У Мусина-Пушкина, в соседнем уезде, конторщики, управлялы за ум взялись: мужики пасут скотину на графских заливных лугах, а объездчики глядят да крестятся - слава тебе, хоть не в озимом господском поле! Верно бают: кто смел, тот и съел... А ты как думал? Нешто по-нашенски: умеем, да не смеем, тьфу! Тогда пихай в брюхо лапоть и не скули... Да ты погоди, слушай, а я о чем? Покосы, говорят, пойдут у них по приговору сходов - в десяти рублях десятина. И за то конторщики, получатели благодарят граждан мужичков: могут ить и задарма скосить. Вон оно куда, сват, дело-то поворачивается. Не гляди на нас комом, гляди россыпью! Ха-ха-ха!.. Да что далеко ходить, у нас самих, под боком, в Василеве, ну, за лесом, не будет и двадцати верст, богатеи, владетели угодий так перепугались, сами скостили арендную плату с тридцати целковых до двух с полтиной. Зачем мне врать, за что на базаре купил, за то и продаю, василёвцы хвастались при мне. Понимай: себе в убыток, токо, мол, не трогайте нас, не отбирайте земельку... Ясно! А то, как у помещицы Шипуновой кукарекнет ночью красный петух, и вся недолга, выскочила барыня в одной нижней юбке... Экий умница петя-петушок, красный гребешок, соображает правильно: не прижимай людей шибко, сука, не дери втридорога за кочки, за болотину! Тоже вот слышно, за чугункой, рядышком, сгорело в один час имение Фогеля. Не пожелал уступить народу - лишился всего... Да-а, еще хорошо, кум, успела выскочить барыня-сударыня, про которую говоришь, могла и не успеть, дай-то бы бог так в следующий раз!

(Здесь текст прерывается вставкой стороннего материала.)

Lemma runs_out s id c :
  rtc net_step net_init s → n_halted s = false → calling s id c →
  ∃ n s' c', (n ≤ remaining c)%nat ∧ nsteps (own_step id) n s s' ∧ calling s' id c' ∧
    (n_halted s' = true ∨ returned c' ∨ blocked s' c').
Proof.
  remember (remaining c) as k eqn:Ek. revert s c Ek. induction k as [k IH] using lt_wf_ind.
  intros s c -> Hs Hh Hc. pose proof (net_reachable_known _ Hs) as Hk.
  pose proof (Forall_lookup_1 _ _ _ _ (nk_calls _ Hk) Hc) as Hkc.
  destruct (can_act s c Hk (reachable_call _ _ _ Hs Hc) Hkc) as [Hr|[Hr|Hg]].
  1,2: exists 0%nat, s, c; split; [lia|]; split; [constructor|]; by auto.
  destruct (own_step_on s id c Hs Hh Hc Hg) as (s1 & c1 & Hstep & Hs1 & Hc1 & Hpos & [Hh1|[Hh1 Hlt]]).
  - exists 1%nat, s1, c1. split; [lia|]. split; [by apply nsteps_once|by auto].
  - destruct (IH _ Hlt s1 c1 eq_refl Hs1 Hh1 Hc1) as (n & s' & c' & Hn & Hsteps & H).
    exists (S n), s', c'. split; [lia|]. split; [by eapply nsteps_l|done].
Qed.

(** C16. Every call returns unless its method does not: from every state that
    can be reached, and whatever the tester has broken, a call is at most ten
    steps of its own away from returning, from the end of the program (an
    unknown method, or a reply that does not decode), or from waiting for a
    method that runs on a server that is still there. *)
Theorem call_returns s id c :
  rtc net_step net_init s → n_halted s = false → n_calls s !! id = Some c →
  ∃ n s' c', (n ≤ 10)%nat ∧ nsteps (own_step id) n s s' ∧ n_calls s' !! id = Some c' ∧
    (n_halted s' = true ∨ returned c' ∨ blocked s' c').
Proof.
  intros Hs Hh Hc. pose proof (reachable_call _ _ _ Hs Hc) as Hok.
  destruct (runs_out s id c Hs Hh Hc) as (n & s' & c' & Hn & H). exists n, s', c'. split; [|done].
  pose proof (remaining_bound c Hok). lia.
Qed.

(** ** Types *)

(** C17. A method that runs is always one that [MakeService] accepted
    (exported, two parameters, the second a pointer, no results), under the
    name the request asks for; its argument has a type it takes and is the
    caller's own value when that value survives its encoding; what it leaves
    in its reply has the type of its reply parameter. *)
Theorem rpc_well_typed s id c p m a r :
  rtc net_step net_init s → n_calls s !! id = Some c → handler_ran (c_handler c) = Some (p, m, a, r) →
  (∃ service, split_last (svcMeth (c_req c)) = Some (service, Name m)) ∧
  PkgPath m = "" ∧ NumIn m = 3 ∧ NumOut m = 0 ∧
  assignable (argsType (c_req c)) (In1 m) = true ∧
  (assign (Zero (TypeOf (c_args c))) (c_args c) = (c_args c, true) → a = c_args c) ∧
  (∃ t, In2Elem m = Some t ∧ ∀ v, r = Some v → TypeOf v = t).
Proof.
  intros Hs Hc Hr. pose proof (reachable_call _ _ _ Hs Hc) as Hok.
  destruct (ck_req _ Hok) as (e & meth & Hreq). pose proof (ck_running _ Hok) as Hrun. unfold running_ok in Hrun.
  assert (called_ok (svcMeth (c_req c)) (c_args c) m a ∧ ∀ v, r = Some v → In2Elem m = Some (TypeOf v)) as [[Hn Hl Ht ->] Hv].
  { destruct (c_handler c); cbn in Hr; simplify_eq; naive_solver. }
  unfold looks_like_handler in Hl. rewrite negb_true_iff, !orb_false_iff, !negb_false_iff in Hl.
  destruct Hl as [[[Hpk Hin] Hel] Hout]. zbool. replace (argsType (c_req c)) with (TypeOf (c_args c)) by by rewrite Hreq.
  split_and!; try done; [by intros Ha; rewrite Ha|].
  destruct (In2Elem m) as [t|] eqn:Et; [|done]. exists t. split; [done|]. intros v [= ->]%Hv. done.
Qed.

(** ** Statistics *)

(** Calls whose method a server has looked up, those the network has taken and
    not finished with or run, and those that have left the caller. *)
Definition begun_on (p : nat) (c : Calling) : Z :=
  match handler_ran (c_handler c) with Some (q, _, _, _) => if bool_decide (q = p) then 1 else 0 | None => 0 end.
Definition taken (c : Calling) : Z :=
  match c_phase c with
  | CReceived | CDelaying _ _ _ => 1
  | _ => match c_handler c with HNone => 0 | _ => 1 end
  end.
Definition gone (c : Calling) : Z := match c_phase c with CSending => 0 | _ => 1 end.

Record counted (s : Net) : Prop := {
  cn_servers : ∀ p rs, n_heap s !! p = Some rs → srv_count rs = sum_of (begun_on p) (n_calls s);
  cn_total : ∃ n, net_count (n_net s) = wrap 32 n ∧ sum_of taken (n_calls s) ≤ n ≤ sum_of gone (n_calls s)
}.

Lemma acted_begun serving rn heap c rn' heap' c' p rs' :
  acted serving rn heap c rn' heap' c' → call_ok c → heap' !! p = Some rs' →
  ∃ rs, heap !! p = Some rs ∧ srv_count rs' - srv_count rs = begun_on p c' - begun_on p c.
Proof.
  intros H Hc Hrs'. pose proof (ck_phase c Hc) as Hph. unfold phase_ok in Hph.
  destruct H as [| | | | |? ? ? Hp|q rs ? ? ? Hh Hrs Hd|? ? ? ? Hh|? ? ? ? ? ? ? Hh| | |? ? ? ? ? Hh| | |];
    unfold begun_on; cbn; try (rewrite Hh; cbn); try (exists rs'; split; [done|lia]).
  - rewrite Hp in Hph. rewrite Hph. exists rs'. split; [done|cbn; lia].
  - apply list_lookup_insert_Some in Hrs' as [(<- & <- & _)|[Hne ?]].
    + exists rs. split; [done|]. pose proof (dispatch_server (c_req c) rs) as Hs. rewrite Hd in Hs. cbn in Hs. subst.
      rewrite bool_decide_eq_true_2 by done. cbn. lia.
    + exists rs'. split; [done|]. rewrite bool_decide_eq_false_2 by done. lia.
Qed.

- Бог послушается, бес вас заешь, обязательно послушается! Это господу богу раз плюнуть. Ему, думаю, осточертело глядеть на нас, как торчим праведниками возле рая, ждем, когда нам апостол Петр распахнет ворота: пожалуйте, милости просим!.. А у самих, дуй те горой, ключи давны-ым-давно-о брякают в кармане, - проворчал Егор Михайлович, глебовский гость, зачастивший в последнее время к мужикам в село. - Отмыкать надо-тка собственной рукой! И ничего не жалеть, как ту барыню-сударыню вашу, что еле выскочила из огня... Не жалеть, говорю!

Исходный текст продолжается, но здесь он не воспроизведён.